Von Fahrbahnunebenheiten verursachte Stöße, die bisher direkt auf das Lenkrad und damit auf Fahrerin oder Fahrer übertragen wurden, können fast vollständig unterbunden werden. Ein weiterer Vorteil von Steer-by-Wire ist, dass die Lenkübersetzung flexibel an unterschiedliche Situationen angepasst werden kann. So entfallen Zielkonflikte - Sportlichkeit und Komfort lassen sich noch besser vereinen, schreibt Mercedes. Durch eine Hinterachslenkung mit einem Lenkwinkel von bis zu zehn Grad lassen sich auch Fahrstabilität und Queragilität steigern. 

Die elektronische Lenkung lässt sich auch leichter an einzelne Modelle oder sogar Varianten innerhalb einer Baureihe anpassen. Zudem ermöglicht die Technologie neuartige Gaming-Möglichkeiten während einer Fahrpause. Das von der Achse entkoppelte Steuer könnte zum Beispiel für Rennspiele genutzt werden - natürlich nur im Stand. Darüber hinaus kann das Steuer flacher gestaltet werden, was den Blick aufs Instrumentendisplay verbessert. Auch der Ein- und Ausstieg fällt leichter, weil das unten abgeflachte Lenkrad für mehr Platz sorgt.

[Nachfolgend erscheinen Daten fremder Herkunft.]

(** * Email job-tracking pipeline: RPC channel, inference adapter,
      per-email state machine, registry and batch driver.

    Shallow embedding of
      - [WebLLMWorker]            (lib/webllm-worker.ts),
      - [EmailProcessingApp]      (lib/email-processor.ts),
      - [ApplicationStateManager] (lib/state-manager.ts),
      - [processEmailsWithAI]     (app/routes/dashboard.tsx).

    Conventions.  A JavaScript object used as a dictionary is a [gmap] over
    its own keys.  Asynchronous code is sequentialised in the order the
    awaits run.  What the outside world decides (the answer of the worker
    to a request, whether and where an IndexedDB transaction fails, the
    wall clock, the parse of a date header, the arrangement the engine's
    sort leaves when its comparator is not consistent, the cancellation
    flag) is a field of the record [Outside], over which the theorems
    quantify. *)

From stdpp Require Import gmap strings list fin_maps pretty.
From Stdlib Require Import ZArith Permutation Sorted.

Local Open Scope string_scope.
Local Open Scope Z_scope.
Local Open Scope list_scope.

(** ** JavaScript values that cross the worker boundary *)

(** A property of a parsed JSON record: missing, [null] or a string. *)
Inductive JsField :=
  | FUndefined
  | FNull
  | FStr (s : string).

(** The record the extraction prompt asks for. *)
Record JobData := {
  company_name : JsField;
  job_title : JsField;
  application_date : JsField;
  contact_email : JsField;
  job_id : JsField;
  location : JsField;
  salary_range : JsField
}.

Bei dem System von Mercedes gibt ein Aktuator am Lenkrad (Steering Feeback Unit; SFU) das Lenksignal über eine elektrische Leitung an das Lenkgetriebe (Steering Rack Unit; SRU) weiter. Dieses lenkt dann die Räder. Die SFU sorgt zudem für das markentypische Lenkgefühl: Die Gegenkraft, die man am Steuer zum Beispiel in einer scharf gefahrenen Kurve spürt, wird von einem Elektromotor erzeugt. 

Um die Lenkfähigkeit auch bei einem Ausfall zu gewährleisten, setzt Mercedes auf Redundanz. Es gibt aber keine Lenksäule als Rückfallebene mehr, sondern zwei elektronische Systeme. Zwei Signal-Pfade, die doppelte Anzahl der erforderlichen Aktuatoren und eine redundante Auslegung von Daten- und Spannungsversorgung sorgen für Ausfallsicherheit. Selbst bei einem Komplettausfall der Vorderachslenkung ist dank Hinterachslenkung und mit radindividuellen Bremseingriffen über das ESP noch ein rudimentäres Lenken möglich.

Das neue Steer-by-Wire-System von Mercedes hat bereits über eine Million Testkilometer auf Prüfständen absolviert. Ungefähr nochmal so viele Erprobungs-Kilometer auf Testgeländen und sogar im Straßenverkehr kamen hinzu.

Unter dem Strich

Nachdem das elektronische Gaspedal sowie Shift-by-Wire und Brake-by-Wire bereits Realität sind, ist allmählich auch die Zeit reif für Steer-by-Wire, also das Lenken per elektronischem Signal. Damit wird das Auto nochmals elektronischer. Beim Gaspedal, beim Schalten und Bremsen gab es kaum Widerstand von eingefleischten Auto-Traditionalisten.

Beim Lenken könnte das anders sein. Allerdings ist schon heute das Lenken keine rein mechanische Angelegenheit mehr, man denke nur an Features wie die geschwindigkeitsabhängige Servolenkung oder auch die geschwindigkeitsabhängige Übersetzung, bei VW Progressivlenkung genannt. Für die Akzeptanz kommt es jedoch auf die elektronische Steuerung an - wenn die gut ist, wird sich wohl kaum jemand beschweren.